BEGIN Data provided

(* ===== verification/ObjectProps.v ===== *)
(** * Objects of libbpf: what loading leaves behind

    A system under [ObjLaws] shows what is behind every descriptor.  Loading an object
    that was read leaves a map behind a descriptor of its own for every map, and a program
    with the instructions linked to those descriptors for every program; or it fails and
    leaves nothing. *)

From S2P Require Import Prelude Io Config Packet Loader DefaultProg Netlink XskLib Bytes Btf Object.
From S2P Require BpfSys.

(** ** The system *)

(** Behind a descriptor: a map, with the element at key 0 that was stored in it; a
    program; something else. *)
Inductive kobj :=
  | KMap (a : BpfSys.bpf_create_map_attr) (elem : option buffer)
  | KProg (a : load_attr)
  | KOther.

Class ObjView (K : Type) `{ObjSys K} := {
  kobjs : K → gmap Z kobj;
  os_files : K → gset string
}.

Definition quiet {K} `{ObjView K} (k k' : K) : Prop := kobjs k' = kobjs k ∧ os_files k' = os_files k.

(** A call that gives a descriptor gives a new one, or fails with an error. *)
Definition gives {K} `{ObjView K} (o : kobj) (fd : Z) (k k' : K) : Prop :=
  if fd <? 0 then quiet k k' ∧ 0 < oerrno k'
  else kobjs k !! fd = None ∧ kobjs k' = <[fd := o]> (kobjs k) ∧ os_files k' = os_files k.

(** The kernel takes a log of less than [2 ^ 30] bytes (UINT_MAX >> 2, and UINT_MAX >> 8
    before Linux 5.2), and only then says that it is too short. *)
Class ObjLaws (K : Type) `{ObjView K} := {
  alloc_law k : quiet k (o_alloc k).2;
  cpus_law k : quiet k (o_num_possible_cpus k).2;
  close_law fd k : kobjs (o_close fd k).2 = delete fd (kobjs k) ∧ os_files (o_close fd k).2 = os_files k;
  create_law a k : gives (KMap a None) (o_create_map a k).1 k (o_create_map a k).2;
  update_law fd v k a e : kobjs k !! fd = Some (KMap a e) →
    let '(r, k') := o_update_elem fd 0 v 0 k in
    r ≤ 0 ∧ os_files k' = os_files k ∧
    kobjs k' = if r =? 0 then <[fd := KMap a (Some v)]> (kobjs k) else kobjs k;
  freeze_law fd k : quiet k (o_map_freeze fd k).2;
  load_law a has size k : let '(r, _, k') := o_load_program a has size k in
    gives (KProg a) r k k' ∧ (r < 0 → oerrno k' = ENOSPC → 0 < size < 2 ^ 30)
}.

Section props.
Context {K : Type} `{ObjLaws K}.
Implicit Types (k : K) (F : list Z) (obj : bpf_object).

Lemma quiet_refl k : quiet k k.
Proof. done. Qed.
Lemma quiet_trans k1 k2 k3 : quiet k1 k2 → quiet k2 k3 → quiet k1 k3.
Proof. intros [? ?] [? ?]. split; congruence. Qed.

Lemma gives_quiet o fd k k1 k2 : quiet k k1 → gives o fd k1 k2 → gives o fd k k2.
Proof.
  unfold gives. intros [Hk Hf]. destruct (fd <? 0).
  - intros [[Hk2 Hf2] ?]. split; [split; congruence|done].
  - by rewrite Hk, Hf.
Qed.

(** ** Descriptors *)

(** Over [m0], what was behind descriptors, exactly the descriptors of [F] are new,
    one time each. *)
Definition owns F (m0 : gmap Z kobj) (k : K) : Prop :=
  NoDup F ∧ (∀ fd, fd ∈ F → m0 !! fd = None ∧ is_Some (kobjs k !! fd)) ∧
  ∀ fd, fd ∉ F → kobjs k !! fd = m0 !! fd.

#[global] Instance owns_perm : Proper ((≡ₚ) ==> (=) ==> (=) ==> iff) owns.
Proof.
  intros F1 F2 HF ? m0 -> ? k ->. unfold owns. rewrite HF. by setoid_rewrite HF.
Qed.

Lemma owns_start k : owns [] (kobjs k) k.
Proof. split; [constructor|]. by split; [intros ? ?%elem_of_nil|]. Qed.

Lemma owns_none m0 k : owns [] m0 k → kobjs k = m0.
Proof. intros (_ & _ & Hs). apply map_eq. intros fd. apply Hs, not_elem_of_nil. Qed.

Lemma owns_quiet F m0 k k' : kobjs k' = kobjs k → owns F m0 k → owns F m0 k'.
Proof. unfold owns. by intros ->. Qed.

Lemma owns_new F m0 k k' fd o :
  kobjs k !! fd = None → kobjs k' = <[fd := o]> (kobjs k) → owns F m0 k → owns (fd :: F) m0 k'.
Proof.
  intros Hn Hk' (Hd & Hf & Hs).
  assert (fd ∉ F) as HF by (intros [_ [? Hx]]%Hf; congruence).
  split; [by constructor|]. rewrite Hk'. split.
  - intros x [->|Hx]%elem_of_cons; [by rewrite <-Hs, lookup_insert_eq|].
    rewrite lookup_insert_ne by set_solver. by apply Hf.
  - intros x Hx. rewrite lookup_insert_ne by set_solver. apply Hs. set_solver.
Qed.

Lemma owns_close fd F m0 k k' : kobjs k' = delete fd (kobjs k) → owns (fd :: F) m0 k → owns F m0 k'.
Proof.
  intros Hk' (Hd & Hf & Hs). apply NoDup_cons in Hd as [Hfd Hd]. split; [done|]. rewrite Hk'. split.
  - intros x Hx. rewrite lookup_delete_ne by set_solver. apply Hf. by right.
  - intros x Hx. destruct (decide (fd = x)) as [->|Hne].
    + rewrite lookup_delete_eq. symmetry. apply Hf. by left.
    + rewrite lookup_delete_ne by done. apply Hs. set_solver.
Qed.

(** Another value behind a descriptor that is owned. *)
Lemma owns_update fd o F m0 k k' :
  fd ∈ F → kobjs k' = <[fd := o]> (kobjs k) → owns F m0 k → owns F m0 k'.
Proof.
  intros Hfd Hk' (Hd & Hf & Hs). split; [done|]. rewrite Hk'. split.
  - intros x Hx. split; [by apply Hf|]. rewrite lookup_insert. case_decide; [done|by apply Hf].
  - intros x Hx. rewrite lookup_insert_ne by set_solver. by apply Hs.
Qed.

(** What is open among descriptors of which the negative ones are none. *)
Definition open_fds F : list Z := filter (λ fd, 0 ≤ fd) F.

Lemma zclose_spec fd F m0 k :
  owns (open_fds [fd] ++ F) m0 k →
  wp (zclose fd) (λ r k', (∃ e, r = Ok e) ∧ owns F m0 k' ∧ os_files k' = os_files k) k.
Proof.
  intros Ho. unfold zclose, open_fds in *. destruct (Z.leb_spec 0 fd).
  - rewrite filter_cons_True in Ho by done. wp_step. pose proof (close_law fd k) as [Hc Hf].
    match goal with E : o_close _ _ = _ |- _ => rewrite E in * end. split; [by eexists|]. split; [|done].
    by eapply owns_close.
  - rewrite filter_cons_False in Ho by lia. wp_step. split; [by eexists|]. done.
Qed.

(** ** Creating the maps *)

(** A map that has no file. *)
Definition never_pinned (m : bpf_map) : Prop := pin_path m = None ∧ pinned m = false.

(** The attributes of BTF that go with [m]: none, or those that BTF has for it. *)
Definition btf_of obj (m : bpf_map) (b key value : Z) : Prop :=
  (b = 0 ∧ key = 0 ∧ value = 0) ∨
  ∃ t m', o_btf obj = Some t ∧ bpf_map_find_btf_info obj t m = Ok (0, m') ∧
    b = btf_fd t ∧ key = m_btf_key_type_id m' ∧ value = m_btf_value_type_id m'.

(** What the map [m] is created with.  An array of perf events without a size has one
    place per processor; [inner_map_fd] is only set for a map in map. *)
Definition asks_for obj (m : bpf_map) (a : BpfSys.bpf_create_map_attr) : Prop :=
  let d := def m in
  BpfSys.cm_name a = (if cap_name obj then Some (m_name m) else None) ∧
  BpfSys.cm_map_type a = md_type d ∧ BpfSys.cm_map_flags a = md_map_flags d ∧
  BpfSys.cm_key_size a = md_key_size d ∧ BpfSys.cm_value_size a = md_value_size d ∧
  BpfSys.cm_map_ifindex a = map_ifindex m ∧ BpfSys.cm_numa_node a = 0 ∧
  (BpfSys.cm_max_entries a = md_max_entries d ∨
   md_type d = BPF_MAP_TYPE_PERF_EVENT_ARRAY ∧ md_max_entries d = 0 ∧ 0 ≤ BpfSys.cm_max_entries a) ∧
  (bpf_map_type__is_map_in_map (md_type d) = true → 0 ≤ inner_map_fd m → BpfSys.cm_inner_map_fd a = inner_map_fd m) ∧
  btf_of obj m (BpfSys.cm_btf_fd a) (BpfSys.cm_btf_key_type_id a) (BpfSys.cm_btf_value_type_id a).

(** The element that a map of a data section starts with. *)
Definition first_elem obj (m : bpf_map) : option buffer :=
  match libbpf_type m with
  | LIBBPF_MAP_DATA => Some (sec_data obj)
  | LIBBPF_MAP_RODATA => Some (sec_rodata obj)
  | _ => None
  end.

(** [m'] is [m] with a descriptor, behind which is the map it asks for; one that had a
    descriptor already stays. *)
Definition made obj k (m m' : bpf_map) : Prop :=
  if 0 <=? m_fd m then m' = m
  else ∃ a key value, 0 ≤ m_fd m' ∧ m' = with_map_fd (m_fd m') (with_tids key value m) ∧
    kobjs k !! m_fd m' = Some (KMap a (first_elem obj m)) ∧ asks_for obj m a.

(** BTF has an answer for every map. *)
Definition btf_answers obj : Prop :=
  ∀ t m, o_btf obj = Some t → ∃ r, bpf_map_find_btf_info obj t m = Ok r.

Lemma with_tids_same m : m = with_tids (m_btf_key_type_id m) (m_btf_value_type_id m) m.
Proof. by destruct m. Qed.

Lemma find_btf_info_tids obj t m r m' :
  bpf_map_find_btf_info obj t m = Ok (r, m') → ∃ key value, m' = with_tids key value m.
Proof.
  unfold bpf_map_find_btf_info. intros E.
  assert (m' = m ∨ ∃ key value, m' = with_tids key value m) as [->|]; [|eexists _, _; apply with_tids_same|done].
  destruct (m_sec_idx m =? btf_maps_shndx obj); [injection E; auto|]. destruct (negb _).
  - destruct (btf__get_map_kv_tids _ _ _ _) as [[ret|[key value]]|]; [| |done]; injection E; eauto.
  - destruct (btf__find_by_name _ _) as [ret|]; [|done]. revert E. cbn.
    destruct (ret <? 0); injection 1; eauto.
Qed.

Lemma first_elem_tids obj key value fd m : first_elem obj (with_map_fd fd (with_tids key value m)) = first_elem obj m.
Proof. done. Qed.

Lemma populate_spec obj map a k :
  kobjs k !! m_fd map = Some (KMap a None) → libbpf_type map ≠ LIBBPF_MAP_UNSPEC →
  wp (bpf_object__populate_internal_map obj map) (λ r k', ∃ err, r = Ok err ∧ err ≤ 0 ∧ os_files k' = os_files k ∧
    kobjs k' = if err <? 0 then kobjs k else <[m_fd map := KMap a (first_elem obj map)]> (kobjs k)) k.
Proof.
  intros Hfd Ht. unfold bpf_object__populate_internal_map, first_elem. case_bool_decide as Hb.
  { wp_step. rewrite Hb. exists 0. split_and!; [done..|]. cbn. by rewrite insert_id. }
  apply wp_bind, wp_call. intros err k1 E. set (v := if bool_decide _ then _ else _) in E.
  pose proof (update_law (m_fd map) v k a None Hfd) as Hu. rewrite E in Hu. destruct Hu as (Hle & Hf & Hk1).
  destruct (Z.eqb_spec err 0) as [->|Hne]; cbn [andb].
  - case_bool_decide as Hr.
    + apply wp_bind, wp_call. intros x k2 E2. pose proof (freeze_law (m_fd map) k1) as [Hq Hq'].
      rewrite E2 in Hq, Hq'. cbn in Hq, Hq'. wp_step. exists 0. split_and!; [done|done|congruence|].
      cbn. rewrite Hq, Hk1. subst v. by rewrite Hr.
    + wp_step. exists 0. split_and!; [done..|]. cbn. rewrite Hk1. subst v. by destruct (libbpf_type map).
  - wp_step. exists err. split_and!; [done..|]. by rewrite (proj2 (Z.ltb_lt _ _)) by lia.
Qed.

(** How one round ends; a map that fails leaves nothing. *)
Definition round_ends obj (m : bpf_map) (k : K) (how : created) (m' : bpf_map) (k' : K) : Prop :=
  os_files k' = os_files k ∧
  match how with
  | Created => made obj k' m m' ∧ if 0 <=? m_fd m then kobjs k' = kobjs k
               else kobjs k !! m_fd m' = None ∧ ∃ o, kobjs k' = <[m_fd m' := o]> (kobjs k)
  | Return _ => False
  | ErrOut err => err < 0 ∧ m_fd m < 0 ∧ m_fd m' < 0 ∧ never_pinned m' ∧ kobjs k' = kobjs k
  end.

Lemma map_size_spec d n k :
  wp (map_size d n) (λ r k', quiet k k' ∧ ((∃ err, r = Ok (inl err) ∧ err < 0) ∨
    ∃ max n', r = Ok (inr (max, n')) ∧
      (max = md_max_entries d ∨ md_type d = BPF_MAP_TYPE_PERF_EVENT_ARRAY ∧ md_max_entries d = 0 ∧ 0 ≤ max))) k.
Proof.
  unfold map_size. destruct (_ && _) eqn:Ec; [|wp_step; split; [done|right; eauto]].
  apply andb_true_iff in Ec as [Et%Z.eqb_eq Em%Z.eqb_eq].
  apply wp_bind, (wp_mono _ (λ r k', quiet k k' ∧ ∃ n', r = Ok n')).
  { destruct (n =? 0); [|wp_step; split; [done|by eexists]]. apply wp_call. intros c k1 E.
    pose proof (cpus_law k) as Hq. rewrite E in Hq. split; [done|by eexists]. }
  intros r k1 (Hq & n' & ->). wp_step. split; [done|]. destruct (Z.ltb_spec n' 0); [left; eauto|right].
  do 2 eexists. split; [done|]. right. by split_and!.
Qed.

END Data provided
BEGIN Data provided

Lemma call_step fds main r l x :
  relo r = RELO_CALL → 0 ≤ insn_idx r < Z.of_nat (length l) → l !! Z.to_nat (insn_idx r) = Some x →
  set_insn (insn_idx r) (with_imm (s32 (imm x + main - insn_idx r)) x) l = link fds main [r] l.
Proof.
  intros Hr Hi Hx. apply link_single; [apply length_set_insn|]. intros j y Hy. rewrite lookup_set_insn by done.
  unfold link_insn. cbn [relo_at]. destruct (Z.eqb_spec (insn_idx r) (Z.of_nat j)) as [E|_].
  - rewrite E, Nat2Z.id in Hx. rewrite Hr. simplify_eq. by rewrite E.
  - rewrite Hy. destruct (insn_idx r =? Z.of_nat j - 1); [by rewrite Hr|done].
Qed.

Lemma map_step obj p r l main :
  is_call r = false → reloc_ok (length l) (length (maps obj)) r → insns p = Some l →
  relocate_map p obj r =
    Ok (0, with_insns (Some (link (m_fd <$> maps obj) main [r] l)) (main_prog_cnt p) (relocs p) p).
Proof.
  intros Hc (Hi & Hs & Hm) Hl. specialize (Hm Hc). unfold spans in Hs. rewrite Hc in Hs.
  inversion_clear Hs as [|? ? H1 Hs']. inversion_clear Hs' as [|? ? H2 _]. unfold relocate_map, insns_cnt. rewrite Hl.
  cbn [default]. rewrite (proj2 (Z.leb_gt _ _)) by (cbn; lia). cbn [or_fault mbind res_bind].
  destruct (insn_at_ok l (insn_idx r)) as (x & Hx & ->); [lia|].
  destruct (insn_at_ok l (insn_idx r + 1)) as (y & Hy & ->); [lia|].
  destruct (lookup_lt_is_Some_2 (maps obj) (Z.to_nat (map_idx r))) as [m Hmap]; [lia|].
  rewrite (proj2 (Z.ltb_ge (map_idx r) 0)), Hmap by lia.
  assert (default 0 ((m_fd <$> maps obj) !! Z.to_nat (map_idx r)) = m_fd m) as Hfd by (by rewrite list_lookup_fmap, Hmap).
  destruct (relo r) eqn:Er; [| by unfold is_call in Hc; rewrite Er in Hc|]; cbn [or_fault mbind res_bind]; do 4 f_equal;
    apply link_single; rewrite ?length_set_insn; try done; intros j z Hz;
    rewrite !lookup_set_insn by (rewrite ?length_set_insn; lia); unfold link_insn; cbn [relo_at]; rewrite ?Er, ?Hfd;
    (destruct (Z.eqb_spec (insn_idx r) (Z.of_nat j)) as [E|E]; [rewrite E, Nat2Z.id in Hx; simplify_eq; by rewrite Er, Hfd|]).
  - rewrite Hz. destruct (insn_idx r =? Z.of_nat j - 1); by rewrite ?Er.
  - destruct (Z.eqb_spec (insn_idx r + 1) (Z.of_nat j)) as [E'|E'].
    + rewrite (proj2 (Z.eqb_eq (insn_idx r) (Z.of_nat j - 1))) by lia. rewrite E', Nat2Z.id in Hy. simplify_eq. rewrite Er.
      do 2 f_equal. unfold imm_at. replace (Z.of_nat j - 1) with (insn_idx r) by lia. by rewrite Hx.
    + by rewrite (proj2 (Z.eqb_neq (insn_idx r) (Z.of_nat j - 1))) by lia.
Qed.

END Data provided

**Problem requirements:** Restate word for word the lines of the data above, starting at the line containing "Hf. by left." and ending at the line containing "(** A map that has no file. *)", both included, and nothing more.

**Answer box:**
    + rewrite lookup_delete_eq. symmetry. apply Hf. by left.
    + rewrite lookup_delete_ne by done. apply Hs. set_solver.
Qed.

(** Another value behind a descriptor that is owned. *)
Lemma owns_update fd o F m0 k k' :
  fd ∈ F → kobjs k' = <[fd := o]> (kobjs k) → owns F m0 k → owns F m0 k'.
Proof.
  intros Hfd Hk' (Hd & Hf & Hs). split; [done|]. rewrite Hk'. split.
  - intros x Hx. split; [by apply Hf|]. rewrite lookup_insert. case_decide; [done|by apply Hf].
  - intros x Hx. rewrite lookup_insert_ne by set_solver. by apply Hs.
Qed.

(** What is open among descriptors of which the negative ones are none. *)
Definition open_fds F : list Z := filter (λ fd, 0 ≤ fd) F.

Lemma zclose_spec fd F m0 k :
  owns (open_fds [fd] ++ F) m0 k →
  wp (zclose fd) (λ r k', (∃ e, r = Ok e) ∧ owns F m0 k' ∧ os_files k' = os_files k) k.
Proof.
  intros Ho. unfold zclose, open_fds in *. destruct (Z.leb_spec 0 fd).
  - rewrite filter_cons_True in Ho by done. wp_step. pose proof (close_law fd k) as [Hc Hf].
    match goal with E : o_close _ _ = _ |- _ => rewrite E in * end. split; [by eexists|]. split; [|done].
    by eapply owns_close.
  - rewrite filter_cons_False in Ho by lia. wp_step. split; [by eexists|]. done.
Qed.

(** ** Creating the maps *)

(** A map that has no file. *)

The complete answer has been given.